Sumisión. Michel Houellebecq

Echo de menos al Houellebecq de las primeras novelas, de “Las partículas elementales”. Sumisión es el primer libro de este autor que leo completo desde hace mucho tiempo. Si se revisan las sinopsis por Internet y los artículos publicados al respecto, suele plantearse esta obra como una crítica hacia el Islam. Mas la estrategia es sumamente inteligente. En ningún momento de su extensión se hace una sola referencia en contra de la doctrina islámica. Al contrario. Todo está a favor de la imposición del Islam, de la conversión de Europa del catolicismo a la religión musulmana. Incluso es conveniente.

La crítica, si existe, nace del lector. Si aceptamos que su objetivo es señalar el peligro de la adopción por parte de Occidente de las estructuras arábigas, Sumisión no es una novela para todo tipo de lectores. Supongo que el que se enfrente a ella debe poseer una seria de mínimas convicciones, de tener clara conciencia de cuál es el estilo de vida que está dispuesto a defender, del modelo de sociedad a buscar, a favor de la libre competencia, de las políticas sociales, del empoderamiento de la mujer, de la libertad de expresión, del laicismo, etc. Y, sobre todo, un lector que considere que el personaje que cuenta la historia en primera persona es un protagonista lamentable, un hombre destruido, amoral, dispuesto a todo con tal de no suicidarse, de dar sentido a su mísera existencia.

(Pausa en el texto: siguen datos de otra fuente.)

(** The properties of a [resource] module, and what its methods and
    the module context return for it. *)
Record Resource := {
  resInstallPath : string * string * bool;
  resFilesToInstall : list string;
  resInstallDepPhonyNames : list string;
  resTags : list string;
  resIsProprietary : bool;
  resOwner : option string
}.

(** One iteration of the loop of [resourceActions] over the files. *)
Definition resourceFile (Base : string -> string) (m : Resource) (installBase installRel : string)
    (st : Builder * list string) (file : string) : Builder * list string :=
  let '(sb, requiredModuleNames) := st in
  let moduleName := pathToModuleName file in
  let requiredModuleNames := requiredModuleNames ++ [moduleName] in
  let sb := WriteString sb (nl +:+ "include $(CLEAR_VARS)" +:+ nl +:+ nl) in
  let sb := WriteString sb ("LOCAL_MODULE := " +:+ moduleName +:+ nl) in
  let sb := WriteString sb ("LOCAL_INSTALLED_MODULE_STEM := " +:+ Base file +:+ nl) in
  let sb := WriteString sb ("LOCAL_MODULE_CLASS := ETC" +:+ nl) in
  let sb := WriteString sb ("LOCAL_MODULE_PATH := " +:+ installBase +:+ nl) in
  let sb := WriteString sb ("LOCAL_MODULE_RELATIVE_PATH := " +:+ installRel +:+ nl) in
  let sb := writeListAssignment sb "LOCAL_MODULE_TAGS" (resTags m) in
  let sb := WriteString sb ("LOCAL_SRC_FILES := " +:+ file +:+ nl) in
  let sb :=
    if resIsProprietary m then
      let sb := WriteString sb
        ("LOCAL_MODULE_OWNER := " +:+ default EmptyString (resOwner m) +:+ nl) in
      WriteString sb ("LOCAL_PROPRIETARY_MODULE := true" +:+ nl)
    else sb in
  (WriteString sb (nl +:+ "include $(BUILD_PREBUILT)" +:+ nl), requiredModuleNames).

(** [resourceActions]; [Base] is [filepath.Base].  The result is the
    builder, if one was made, and the build directory. *)
Definition resourceActions (env : AndroidEnv) (Base : string -> string)
    (md : Module) (m : Resource) (fs : gmap string string)
  : option Builder * gmap string string :=
  if negb (enabledAndRequired md) then (None, fs)
  else
    let sb : Builder := [] in
    let '(installBase, installRel, ok) := resInstallPath m in
    if negb ok then (Some sb, androidMkWriteString env (altShortName md) sb fs)
    else
      let filesToInstall := resFilesToInstall m in
      let requiredModuleNames := resInstallDepPhonyNames m in
      let '(sb, requiredModuleNames) :=
        foldl (resourceFile Base m installBase installRel) (sb, requiredModuleNames)
              filesToInstall in
      let sb := declareAlias sb (modName (modInfo md)) requiredModuleNames in
      (Some sb, androidMkWriteString env (altShortName md) sb fs).

(** One iteration of the loop of [installGeneratedFiles]. *)
Definition installFile (Base : string -> string) (installBase installRel : string)
    (tags : list string) (sb : Builder) (file : string) : Builder :=
  let moduleName := pathToModuleName file in
  let sb := WriteString sb ("include $(CLEAR_VARS)" +:+ nl +:+ nl) in
  let sb := WriteString sb ("LOCAL_MODULE := " +:+ moduleName +:+ nl) in
  let sb := WriteString sb ("LOCAL_INSTALLED_MODULE_STEM := " +:+ Base file +:+ nl) in
  let sb := WriteString sb ("LOCAL_MODULE_CLASS := ETC" +:+ nl) in
  let sb := WriteString sb ("LOCAL_MODULE_PATH := " +:+ installBase +:+ nl) in
  let sb := WriteString sb ("LOCAL_MODULE_RELATIVE_PATH := " +:+ installRel +:+ nl) in
  let sb := writeListAssignment sb "LOCAL_MODULE_TAGS" tags in
  let sb := WriteString sb ("LOCAL_PREBUILT_MODULE_FILE := " +:+ file +:+ nl +:+ nl) in
  WriteString sb ("include $(BUILD_PREBUILT)" +:+ nl).

(** [installGeneratedFiles], from the install path and the files of
    the module. *)
Definition installGeneratedFiles (Base : string -> string) (sb : Builder)
    (installPath : string * string * bool) (filesToInstall : list string)
    (tags : list string) : Builder :=
  let '(installBase, installRel, ok) := installPath in
  if negb ok then sb
  else
    let sb := WriteString sb nl in
    foldl (installFile Base installBase installRel tags) sb filesToInstall.

(** What [installGeneratedFiles] reads of a generated module: the
    install path, the files to install and the tags. *)
Record Installable := {
  insInstallPath : string * string * bool;
  insFilesToInstall : list string;
  insTags : list string
}.

(** [generateSourceActions] and [transformSourceActions], which have
    the same body; [inouts] is what [m.generateInouts] returns. *)
Definition generateSourceActions (env : AndroidEnv) (genv : GenEnv) (Base : string -> string)
    (md : Module) (m : Gen.generateCommon) (ins : Installable) (inouts : list Gen.inout)
    (fs : gmap string string) : Res (gmap string string) :=
  if enabledAndRequired md then
    e ← generateCommonActions env genv [] m inouts;
    let sb := genBuilder e in
    let sb := installGeneratedFiles Base sb (insInstallPath ins) (insFilesToInstall ins)
                (insTags ins) in
    Ok (androidMkWriteString env (altShortName md) sb fs)
  else Ok fs.

(** A fragment declares a module by a chunk [LOCAL_MODULE := <name>]. *)
Definition declaresModule (name : string) (sb : Builder) : Prop :=
  ("LOCAL_MODULE := " +:+ name +:+ nl) ∈ sb.

Module ResourceExamples.

(** [filepath.Base] on the paths of the examples. *)
Fixpoint lastComponentFrom (s acc : string) : string :=
  match s with
  | EmptyString => acc
  | String c s' =>
      if Ascii.eqb c "/"%char then lastComponentFrom s' EmptyString
      else lastComponentFrom s' (acc +:+ String c EmptyString)
  end.

Definition lastComponent (s : string) : string := lastComponentFrom s EmptyString.

Definition firmware : Resource :=
  {| resInstallPath := ("$(TARGET_OUT)/etc", "firmware", true);
     resFilesToInstall := ["fw/a.bin"; "fw/b.bin"];
     resInstallDepPhonyNames := ["fw_tool"];
     resTags := ["optional"];
     resIsProprietary := false;
     resOwner := None |}.

Definition firmwareModule : Module := Mod (Examples.info "firmware" KResource true) 7 [].

Definition genInstall : Installable :=
  {| insInstallPath := ("$(TARGET_OUT)/etc", "gen", true);
     insFilesToInstall := ["$(HOST_OUT_GEN)/STATIC_LIBRARIES/gen/a.h"];
     insTags := [] |}.

Definition genModule : Module := Mod (Examples.info "gen" KGenerateSource true) 8 [].

Definition genFiles : gmap string string :=
  match generateSourceActions Examples.androidEnv GenExamples.genEnv lastComponent genModule
          LinuxExamples.genTool genInstall [LinuxExamples.ioFirst; LinuxExamples.ioSecond] ∅ with
  | Ok fs' => fs'
  | Die _ => ∅
  end.

End ResourceExamples.


(** ** Kernel modules: the symbol files of the modules depended on
    ([kernel_module.go]) *)

Definition invalidExtraSymbols (name : string) : string :=
  "invalid extra_symbols, " +:+ name +:+ " not a kernel module".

Como he dicho, en la novela no hay ni un solo apunte negativo sobre la religión musulmana. De hecho, si alguien pretende aprender un poco de doctrina coránica a través de este texto, no lo va a conseguir porque la descripción de aspectos religiosos es somera y mínima. Ni siquiera se remite a aspectos que un estudiante de la ESO conoce como la Peregrinación a la Meca o el Zakat. Por contra, los argumentos son ante todo económicos e historiográficos. Cuando me refiero a historiográfico, discurro sobre las estructuras mentales que los historiadores, sobre todo desde la escuela de Annales, emplean para describir los periodos largos. En el fondo, como el propio autor postula en una entrevista, Sumisión no es una crítica tanto al Islam como a la decadencia de Occidente. Una decadencia que se confirma por el abandono de aquello que supuso su identidad, la religión cristiana. Una sociedad no puede sobrevivir sin fe. Las civilizaciones, como argumentaba Toynbee, fenecen porque se suicidan a sí mismas. El laicismo francés está matando a la sociedad francesa, la está despojando de sus valores, de su religión, de aquello que hace que un francés, o que un europeo, se pueda llamar a sí mismo francés o europeo. Una nación no puede sobrevivir sin fe, y si resulta que ya no se puede ser católico porque está mal visto, el Islam es el nuevo poder dominante.

Disculpen si al leer piensan que estoy adelantando la novela. No estoy haciendo otra cosa que discurrir sobre la sinopsis. Porque, quizás mi mayor crítica sobre esta obra, es que las ideas principales ya están incluidas en la sinopsis, que si su extensión es de doscientas páginas, ciento setenta versan sobre el proceso de decadencia moral, erótica, y existencial del protagonista. Sobre como ya no se le levanta, o se le levanta pero no es capaz de percibir placer, que todo le sabe a poco, que pretende suicidarse pero la vida es lo único que posee y le aferra el miedo a la muerte. Ciento setenta páginas de pura autocompasión. Aunque, si se cavila sobre el asunto, es logico. Uno tiene que odiar al protagonista de Sumisión, para entender el sentido de “Sumisión”.